**Problem statement**
Reproduce, exactly and in full, only the lines below from the one containing "(* ===== verification/UserSpecs.v ===== *)" through the one containing "forall k g, calm".

------------------------------

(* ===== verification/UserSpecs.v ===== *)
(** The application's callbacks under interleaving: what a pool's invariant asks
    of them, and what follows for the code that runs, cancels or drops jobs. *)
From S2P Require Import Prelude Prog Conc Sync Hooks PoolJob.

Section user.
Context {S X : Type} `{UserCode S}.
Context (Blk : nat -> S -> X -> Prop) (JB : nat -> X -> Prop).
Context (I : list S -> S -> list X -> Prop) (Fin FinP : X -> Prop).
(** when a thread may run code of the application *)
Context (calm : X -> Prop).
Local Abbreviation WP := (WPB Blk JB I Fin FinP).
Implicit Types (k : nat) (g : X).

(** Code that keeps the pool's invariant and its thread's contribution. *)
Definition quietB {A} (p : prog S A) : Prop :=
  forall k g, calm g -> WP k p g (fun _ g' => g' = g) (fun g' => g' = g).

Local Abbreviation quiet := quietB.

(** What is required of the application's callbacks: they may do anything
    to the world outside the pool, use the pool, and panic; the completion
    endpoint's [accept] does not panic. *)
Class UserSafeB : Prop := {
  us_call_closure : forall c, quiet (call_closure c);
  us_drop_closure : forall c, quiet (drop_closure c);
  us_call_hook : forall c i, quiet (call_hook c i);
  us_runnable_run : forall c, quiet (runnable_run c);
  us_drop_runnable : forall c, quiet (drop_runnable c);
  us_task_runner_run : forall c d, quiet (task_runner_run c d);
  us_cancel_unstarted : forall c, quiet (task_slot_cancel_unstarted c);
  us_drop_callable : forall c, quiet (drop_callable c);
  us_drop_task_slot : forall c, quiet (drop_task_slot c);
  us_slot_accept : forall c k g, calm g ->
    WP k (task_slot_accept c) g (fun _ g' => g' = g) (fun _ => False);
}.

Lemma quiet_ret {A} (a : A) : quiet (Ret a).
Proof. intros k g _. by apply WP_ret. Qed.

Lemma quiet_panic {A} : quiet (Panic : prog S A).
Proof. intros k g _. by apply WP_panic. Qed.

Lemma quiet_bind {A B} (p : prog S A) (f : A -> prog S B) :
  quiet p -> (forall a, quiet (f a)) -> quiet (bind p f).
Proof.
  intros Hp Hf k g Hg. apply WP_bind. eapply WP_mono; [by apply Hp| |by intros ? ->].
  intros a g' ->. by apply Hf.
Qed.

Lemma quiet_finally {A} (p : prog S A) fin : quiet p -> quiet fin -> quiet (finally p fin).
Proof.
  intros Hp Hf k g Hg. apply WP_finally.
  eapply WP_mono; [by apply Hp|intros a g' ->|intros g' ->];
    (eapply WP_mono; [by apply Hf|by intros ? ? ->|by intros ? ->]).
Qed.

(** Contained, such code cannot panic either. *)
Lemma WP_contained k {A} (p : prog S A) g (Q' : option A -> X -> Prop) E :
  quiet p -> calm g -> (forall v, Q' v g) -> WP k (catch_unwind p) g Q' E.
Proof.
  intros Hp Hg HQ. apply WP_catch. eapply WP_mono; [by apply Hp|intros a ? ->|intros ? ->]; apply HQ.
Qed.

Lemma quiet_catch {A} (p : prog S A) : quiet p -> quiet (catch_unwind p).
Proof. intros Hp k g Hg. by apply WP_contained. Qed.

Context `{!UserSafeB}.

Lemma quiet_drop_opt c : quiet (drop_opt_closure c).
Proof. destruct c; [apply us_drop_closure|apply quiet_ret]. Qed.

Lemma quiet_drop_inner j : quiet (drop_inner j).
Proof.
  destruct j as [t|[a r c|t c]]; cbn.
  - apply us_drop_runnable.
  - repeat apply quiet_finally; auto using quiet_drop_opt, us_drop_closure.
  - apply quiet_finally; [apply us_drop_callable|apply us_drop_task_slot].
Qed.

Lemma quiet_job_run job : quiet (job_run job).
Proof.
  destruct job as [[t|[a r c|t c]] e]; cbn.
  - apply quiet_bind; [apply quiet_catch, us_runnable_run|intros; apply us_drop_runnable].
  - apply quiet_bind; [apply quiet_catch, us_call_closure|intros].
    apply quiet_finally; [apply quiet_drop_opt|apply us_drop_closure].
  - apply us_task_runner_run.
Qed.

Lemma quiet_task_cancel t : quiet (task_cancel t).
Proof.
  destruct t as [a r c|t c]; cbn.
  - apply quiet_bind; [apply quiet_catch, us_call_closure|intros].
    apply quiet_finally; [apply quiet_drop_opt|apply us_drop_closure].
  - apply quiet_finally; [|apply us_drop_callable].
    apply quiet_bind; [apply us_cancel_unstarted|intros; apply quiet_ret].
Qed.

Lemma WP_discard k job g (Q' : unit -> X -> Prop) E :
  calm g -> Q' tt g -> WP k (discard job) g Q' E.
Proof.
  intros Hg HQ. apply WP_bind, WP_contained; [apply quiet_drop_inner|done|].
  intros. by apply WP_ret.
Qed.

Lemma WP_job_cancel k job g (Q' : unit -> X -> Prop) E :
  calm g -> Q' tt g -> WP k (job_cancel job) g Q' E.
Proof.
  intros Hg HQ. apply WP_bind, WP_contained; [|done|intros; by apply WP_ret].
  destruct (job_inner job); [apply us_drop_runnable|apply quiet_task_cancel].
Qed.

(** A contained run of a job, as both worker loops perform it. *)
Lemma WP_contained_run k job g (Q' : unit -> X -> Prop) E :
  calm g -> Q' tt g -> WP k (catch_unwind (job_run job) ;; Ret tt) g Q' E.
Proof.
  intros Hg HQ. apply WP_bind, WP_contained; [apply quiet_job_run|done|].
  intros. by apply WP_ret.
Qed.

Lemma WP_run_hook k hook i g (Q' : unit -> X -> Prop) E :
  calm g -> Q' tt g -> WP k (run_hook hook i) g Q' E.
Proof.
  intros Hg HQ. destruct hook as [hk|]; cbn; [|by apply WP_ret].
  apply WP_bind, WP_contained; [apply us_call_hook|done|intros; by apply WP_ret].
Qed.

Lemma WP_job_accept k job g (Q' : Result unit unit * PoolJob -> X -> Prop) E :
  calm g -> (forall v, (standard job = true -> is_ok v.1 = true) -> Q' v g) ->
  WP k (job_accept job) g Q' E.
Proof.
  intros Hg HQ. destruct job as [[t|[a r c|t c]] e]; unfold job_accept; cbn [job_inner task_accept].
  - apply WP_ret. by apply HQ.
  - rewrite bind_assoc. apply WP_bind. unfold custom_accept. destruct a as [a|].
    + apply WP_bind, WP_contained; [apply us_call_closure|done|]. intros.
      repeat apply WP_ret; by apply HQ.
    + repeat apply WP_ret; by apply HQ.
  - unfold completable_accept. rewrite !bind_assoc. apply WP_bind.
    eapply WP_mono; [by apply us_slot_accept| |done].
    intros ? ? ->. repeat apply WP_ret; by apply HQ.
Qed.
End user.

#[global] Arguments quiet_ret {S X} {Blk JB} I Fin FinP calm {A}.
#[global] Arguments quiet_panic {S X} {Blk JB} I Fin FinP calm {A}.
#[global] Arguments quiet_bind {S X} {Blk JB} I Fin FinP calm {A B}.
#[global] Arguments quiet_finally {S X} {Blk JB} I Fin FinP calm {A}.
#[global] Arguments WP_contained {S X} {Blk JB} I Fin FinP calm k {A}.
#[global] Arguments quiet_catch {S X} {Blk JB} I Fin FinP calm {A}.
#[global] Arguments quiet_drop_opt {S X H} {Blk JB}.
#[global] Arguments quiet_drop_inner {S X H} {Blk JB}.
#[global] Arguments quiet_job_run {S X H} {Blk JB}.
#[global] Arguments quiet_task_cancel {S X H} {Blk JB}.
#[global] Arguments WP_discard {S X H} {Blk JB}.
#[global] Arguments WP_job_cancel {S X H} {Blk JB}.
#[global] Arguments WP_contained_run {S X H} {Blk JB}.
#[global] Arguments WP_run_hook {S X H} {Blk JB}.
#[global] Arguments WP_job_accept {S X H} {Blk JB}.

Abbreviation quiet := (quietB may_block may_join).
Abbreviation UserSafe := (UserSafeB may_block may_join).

------------------------------

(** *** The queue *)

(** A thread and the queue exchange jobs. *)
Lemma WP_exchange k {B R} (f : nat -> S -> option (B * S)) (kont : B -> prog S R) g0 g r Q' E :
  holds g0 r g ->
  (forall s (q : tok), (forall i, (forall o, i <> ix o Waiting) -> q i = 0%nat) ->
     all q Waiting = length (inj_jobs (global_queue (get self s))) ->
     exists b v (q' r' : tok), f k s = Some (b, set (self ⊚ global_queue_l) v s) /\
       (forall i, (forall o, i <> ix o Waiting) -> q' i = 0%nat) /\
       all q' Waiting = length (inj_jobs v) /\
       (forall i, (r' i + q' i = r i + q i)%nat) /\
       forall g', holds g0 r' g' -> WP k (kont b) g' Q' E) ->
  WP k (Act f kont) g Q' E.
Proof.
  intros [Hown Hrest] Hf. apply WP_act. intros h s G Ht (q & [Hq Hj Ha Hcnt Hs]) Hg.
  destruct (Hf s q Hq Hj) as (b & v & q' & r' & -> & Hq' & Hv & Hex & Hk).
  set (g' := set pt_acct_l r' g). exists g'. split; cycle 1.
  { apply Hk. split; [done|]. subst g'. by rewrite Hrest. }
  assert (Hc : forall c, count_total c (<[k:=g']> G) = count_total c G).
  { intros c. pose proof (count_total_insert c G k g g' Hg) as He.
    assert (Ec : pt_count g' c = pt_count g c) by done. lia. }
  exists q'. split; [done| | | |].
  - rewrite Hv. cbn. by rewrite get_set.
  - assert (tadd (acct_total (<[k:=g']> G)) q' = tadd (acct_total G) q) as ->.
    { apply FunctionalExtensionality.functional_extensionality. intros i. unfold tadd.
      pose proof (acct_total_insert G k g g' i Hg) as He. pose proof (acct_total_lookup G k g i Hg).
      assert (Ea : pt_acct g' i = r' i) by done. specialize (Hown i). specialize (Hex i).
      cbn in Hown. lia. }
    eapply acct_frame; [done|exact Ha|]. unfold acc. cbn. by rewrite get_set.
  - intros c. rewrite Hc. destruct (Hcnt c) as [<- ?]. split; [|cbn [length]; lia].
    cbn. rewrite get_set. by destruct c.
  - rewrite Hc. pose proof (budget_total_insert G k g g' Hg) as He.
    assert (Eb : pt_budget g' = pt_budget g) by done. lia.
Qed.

------------------------------

**Exercise answer**
(* ===== verification/UserSpecs.v ===== *)
(** The application's callbacks under interleaving: what a pool's invariant asks
    of them, and what follows for the code that runs, cancels or drops jobs. *)
From S2P Require Import Prelude Prog Conc Sync Hooks PoolJob.

Section user.
Context {S X : Type} `{UserCode S}.
Context (Blk : nat -> S -> X -> Prop) (JB : nat -> X -> Prop).
Context (I : list S -> S -> list X -> Prop) (Fin FinP : X -> Prop).
(** when a thread may run code of the application *)
Context (calm : X -> Prop).
Local Abbreviation WP := (WPB Blk JB I Fin FinP).
Implicit Types (k : nat) (g : X).

(** Code that keeps the pool's invariant and its thread's contribution. *)
Definition quietB {A} (p : prog S A) : Prop :=
  forall k g, calm g -> WP k p g (fun _ g' => g' = g) (fun g' => g' = g).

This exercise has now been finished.